Work instructions:
From the data that follows, print exactly the lines starting at the one containing "(** Where a" and ending at the one containing "(** Any interleaving"; include both of them and nothing more.

[Supplied information — start]

(* ===== verification/BaseSingleton.v ===== *)
(** src/muduo/base/Singleton.h: one object for the process, made by the first
    thread that asks for it.  Objects are addresses; [live] are those allocated
    and not yet deleted, and a step that allocates is told which address [new]
    returns. *)

From S2P Require Import Prelude.

Module Singleton.

Definition address := Z.

(** [pthread_once_t]. *)
Inductive once_t := PTHREAD_ONCE_INIT | Running (tid : Z) | Done.

(** Where a thread is in [instance()]: at pthread_once, in [init()] before and
    after the allocation, behind pthread_once. *)
Inductive pc_t := Outside | AtOnce | Init | InitAtexit | Behind.

Record t := mk {
  ponce_ : once_t;
  value_ : option address;
  live : gset address;
  constructed : nat;
  atexit : nat;
  pcs : gmap Z pc_t;
  returned : list (Z * address)
}.
Definition new_ : t := mk PTHREAD_ONCE_INIT None ∅ 0 0 ∅ [].

Definition pc (tid : Z) (s : t) : pc_t := default Outside (pcs s !! tid).
Definition set_pc (tid : Z) (p : pc_t) (s : t) : t :=
  mk (ponce_ s) (value_ s) (live s) (constructed s) (atexit s) (<[tid := p]> (pcs s)) (returned s).
Definition set_ponce (o : once_t) (s : t) : t :=
  mk o (value_ s) (live s) (constructed s) (atexit s) (pcs s) (returned s).

Section NoDestroy.
(** [has_no_destroy<T>::value]. *)
Context (no_destroy : bool).

(** [value_ = new T()]. *)
Definition init_new (a : address) (s : t) : t :=
  mk (ponce_ s) (Some a) ({[a]} ∪ live s) (S (constructed s)) (atexit s) (pcs s) (returned s).
Definition init_atexit (s : t) : t :=
  if negb no_destroy
  then mk (ponce_ s) (value_ s) (live s) (constructed s) (S (atexit s)) (pcs s) (returned s)
  else s.
Definition destroy (s : t) : t :=
  mk (ponce_ s) None (match value_ s with Some a => live s ∖ {[a]} | None => live s end)
    (constructed s) (atexit s) (pcs s) (returned s).

(** [instance()], one step of thread [tid]; at pthread_once a thread waits
    while another runs [init()]. *)
Definition step (tid : Z) (a : address) (s : t) : outcome t :=
  match pc tid s with
  | Outside => Ok (set_pc tid AtOnce s)
  | AtOnce =>
      match ponce_ s with
      | PTHREAD_ONCE_INIT => Ok (set_pc tid Init (set_ponce (Running tid) s))
      | Running _ => Ok s
      | Done => Ok (set_pc tid Behind s)
      end
  | Init => Ok (set_pc tid InitAtexit (init_new a s))
  | InitAtexit => Ok (set_pc tid Behind (set_ponce Done (init_atexit s)))
  | Behind =>
      match value_ s with
      | None => Err (AssertFail "value_ != NULL")
      | Some v => Ok (set_pc tid Outside
          (mk (ponce_ s) (value_ s) (live s) (constructed s) (atexit s) (pcs s) (returned s ++ [(tid, v)])))
      end
  end.

(** Any interleaving of threads; exit() then runs what atexit registered. *)
Definition run (s : t) (es : list (Z * address)) : outcome t := foldM (fun s e => step e.1 e.2 s) s es.
Definition exit_ (s : t) : t := Nat.iter (atexit s) destroy s.

Inductive inv (s : t) : Prop :=
| inv_init : ponce_ s = PTHREAD_ONCE_INIT -> value_ s = None -> live s = ∅ -> constructed s = O -> atexit s = O -> returned s = [] ->
    (forall i, pc i s = Outside \/ pc i s = AtOnce) -> inv s
| inv_running r : ponce_ s = Running r -> returned s = [] -> atexit s = O ->
    (forall i, i <> r -> pc i s = Outside \/ pc i s = AtOnce) ->
    (pc r s = Init /\ value_ s = None /\ live s = ∅ /\ constructed s = O \/
     exists a, pc r s = InitAtexit /\ value_ s = Some a /\ live s = {[a]} /\ constructed s = 1%nat) -> inv s
| inv_done a : ponce_ s = Done -> value_ s = Some a -> live s = {[a]} -> constructed s = 1%nat ->
    atexit s = (if no_destroy then 0 else 1)%nat -> Forall (fun x => x.2 = a) (returned s) ->
    (forall i, pc i s = Outside \/ pc i s = AtOnce \/ pc i s = Behind) -> inv s.

Lemma pc_set i tid p s : pc i (set_pc tid p s) = if decide (tid = i) then p else pc i s.
Proof. unfold pc. cbn. rewrite lookup_insert. by case_decide. Qed.

Lemma once_step_inv tid a s : inv s -> exists s', step tid a s = Ok s' /\ inv s'.
Proof.
  intros H. unfold step. destruct H as [Ho Hv Hl Hc Ha Hr Hp|r Ho Hr Ha Hp Hcase|v Ho Hv Hl Hc Ha Hr Hp].
  - destruct (Hp tid) as [->| ->]; [|rewrite Ho]; (eexists; split; [done|]).
    + eapply inv_init; try done. intros i. rewrite pc_set. case_decide; eauto.
    + eapply (inv_running _ tid); try done; [intros i Hi; rewrite pc_set, decide_False by done; apply Hp|].
      left. rewrite pc_set, decide_True by done. done.
  - destruct (decide (tid = r)) as [->|Hne].
    + destruct Hcase as [(-> & Hv & Hl & Hc)|(v & -> & Hv & Hl & Hc)]; (eexists; split; [done|]).
      * eapply (inv_running _ r); try done; [intros i Hi; rewrite pc_set, decide_False by done; by apply Hp|].
        right. exists a. rewrite pc_set, decide_True by done. cbn. rewrite Hl, Hc. split_and!; try done. by rewrite union_empty_r_L.
      * unfold init_atexit. eapply (inv_done _ v); destruct no_destroy; cbn; rewrite ?Ha, ?Hr; try done;
          intros i; rewrite pc_set; case_decide; (by right; right) || (destruct (Hp i) as [E|E]; [done|left; exact E|right; left; exact E]).
    + destruct (Hp tid Hne) as [->| ->]; [|rewrite Ho]; (eexists; split; [done|]).
      * eapply (inv_running _ r); try done; [intros i Hi; rewrite pc_set; case_decide; [by right|by apply Hp]|].
        rewrite pc_set, decide_False by done. done.
      * by eapply (inv_running _ r).
  - destruct (Hp tid) as [->|[->| ->]]; rewrite ?Ho, ?Hv; (eexists; split; [done|]);
      eapply (inv_done _ v); try done; try (intros i; rewrite pc_set; case_decide; [by eauto|apply Hp]).
    apply Forall_app. split; [done|]. by constructor.
Qed.

Lemma once_run_inv es : forall s, inv s -> exists s', run s es = Ok s' /\ inv s'.
Proof.
  induction es as [|[i a] es IH]; intros s Hs; [by exists s|].
  destruct (once_step_inv i a s Hs) as (s1 & E & H1). destruct (IH s1 H1) as (s2 & E2 & H2). exists s2.
  split; [|done]. unfold run in *. cbn. rewrite E. done.
Qed.

Lemma inv_new : inv new_.
Proof. by apply inv_init; try done; intros i; left. Qed.

(** However threads interleave in instance(), no assertion fails, at most one
    object is made, every call returns that one and it is live; some thread
    inside can always go on, and exit() deletes the object unless T asks to
    keep it. *)
Theorem singleton_one_object es : exists s, run new_ es = Ok s /\
  (constructed s <= 1)%nat /\
  (forall i v, (i, v) ∈ returned s -> value_ s = Some v /\ live s = {[v]}) /\
  (forall i, pc i s <> Outside -> exists j a s', pc j s <> Outside /\ step j a s = Ok s' /\ s' <> s) /\
  ((forall i, pc i s = Outside) -> returned s <> [] -> if no_destroy then live (exit_ s) = live s else live (exit_ s) = ∅).
Proof.
  destruct (once_run_inv es new_ inv_new) as (s & E & Hs). exists s. split; [done|].
  assert (forall tid p s0, pc tid s0 <> p -> set_pc tid p s0 <> s0) as Hset.
  { intros tid p s0 Hne Heq. apply Hne. by rewrite <-Heq, pc_set, decide_True. }
  destruct Hs as [Ho Hv Hl Hc Ha Hr Hp|r Ho Hr Ha Hp Hcase|v Ho Hv Hl Hc Ha Hr Hp].
  - split_and!; [lia|rewrite Hr; by intros i v ?%elem_of_nil| |by rewrite Hr].
    intros i Hi. destruct (Hp i) as [|Hpi]; [done|]. exists i, 0. unfold step. rewrite Hpi, Ho.
    eexists. split_and!; [done..|]. intros Heq. apply (f_equal ponce_) in Heq. cbn in Heq. congruence.
  - split_and!; [|rewrite Hr; by intros i v ?%elem_of_nil| |by rewrite Hr].
    + destruct Hcase as [(_ & _ & _ & ->)|(a & _ & _ & _ & ->)]; lia.
    + intros i Hi. exists r, 0. unfold step. destruct Hcase as [(Hpr & Hv & _)|(a & Hpr & _)]; rewrite Hpr; eexists; (split_and!; [done..|]).
      * intros Heq. apply (f_equal value_) in Heq. cbn in Heq. congruence.
      * intros Heq. apply (f_equal ponce_) in Heq. cbn in Heq. congruence.
  - split_and!; [lia| | |].
    + intros i w Hin. rewrite Forall_forall in Hr. specialize (Hr _ Hin). cbn in Hr. by subst.
    + intros i Hi. exists i, 0. unfold step. destruct (Hp i) as [|[Hpi|Hpi]]; [done|..]; rewrite Hpi, ?Ho, ?Hv; eexists; (split_and!; [done..|]).
      * apply Hset. by rewrite Hpi.
      * intros Heq. apply (f_equal returned) in Heq. cbn in Heq. apply (f_equal length) in Heq. rewrite length_app in Heq. cbn in Heq. lia.
    + intros _ _. unfold exit_. rewrite Ha. destruct no_destroy; [done|]. cbn. rewrite Hv, Hl. by rewrite difference_diag_L.
Qed.

End NoDestroy.

(** A call after exit() has deleted the object fails the assertion: pthread_once
    does not run [init()] again. *)
Example instance_after_exit :
  (s ← run false new_ [(1, 0); (1, 0); (1, 64); (1, 0); (1, 0)]; run false (exit_ s) [(1, 0); (1, 0); (1, 0)])
  = Err (AssertFail "value_ != NULL").
Proof. vm_compute. reflexivity. Qed.

End Singleton.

[Supplied information — finish]

Response area:
(** Where a thread is in [instance()]: at pthread_once, in [init()] before and
    after the allocation, behind pthread_once. *)
Inductive pc_t := Outside | AtOnce | Init | InitAtexit | Behind.

Record t := mk {
  ponce_ : once_t;
  value_ : option address;
  live : gset address;
  constructed : nat;
  atexit : nat;
  pcs : gmap Z pc_t;
  returned : list (Z * address)
}.
Definition new_ : t := mk PTHREAD_ONCE_INIT None ∅ 0 0 ∅ [].

Definition pc (tid : Z) (s : t) : pc_t := default Outside (pcs s !! tid).
Definition set_pc (tid : Z) (p : pc_t) (s : t) : t :=
  mk (ponce_ s) (value_ s) (live s) (constructed s) (atexit s) (<[tid := p]> (pcs s)) (returned s).
Definition set_ponce (o : once_t) (s : t) : t :=
  mk o (value_ s) (live s) (constructed s) (atexit s) (pcs s) (returned s).

Section NoDestroy.
(** [has_no_destroy<T>::value]. *)
Context (no_destroy : bool).

(** [value_ = new T()]. *)
Definition init_new (a : address) (s : t) : t :=
  mk (ponce_ s) (Some a) ({[a]} ∪ live s) (S (constructed s)) (atexit s) (pcs s) (returned s).
Definition init_atexit (s : t) : t :=
  if negb no_destroy
  then mk (ponce_ s) (value_ s) (live s) (constructed s) (S (atexit s)) (pcs s) (returned s)
  else s.
Definition destroy (s : t) : t :=
  mk (ponce_ s) None (match value_ s with Some a => live s ∖ {[a]} | None => live s end)
    (constructed s) (atexit s) (pcs s) (returned s).

(** [instance()], one step of thread [tid]; at pthread_once a thread waits
    while another runs [init()]. *)
Definition step (tid : Z) (a : address) (s : t) : outcome t :=
  match pc tid s with
  | Outside => Ok (set_pc tid AtOnce s)
  | AtOnce =>
      match ponce_ s with
      | PTHREAD_ONCE_INIT => Ok (set_pc tid Init (set_ponce (Running tid) s))
      | Running _ => Ok s
      | Done => Ok (set_pc tid Behind s)
      end
  | Init => Ok (set_pc tid InitAtexit (init_new a s))
  | InitAtexit => Ok (set_pc tid Behind (set_ponce Done (init_atexit s)))
  | Behind =>
      match value_ s with
      | None => Err (AssertFail "value_ != NULL")
      | Some v => Ok (set_pc tid Outside
          (mk (ponce_ s) (value_ s) (live s) (constructed s) (atexit s) (pcs s) (returned s ++ [(tid, v)])))
      end
  end.

(** Any interleaving of threads; exit() then runs what atexit registered. *)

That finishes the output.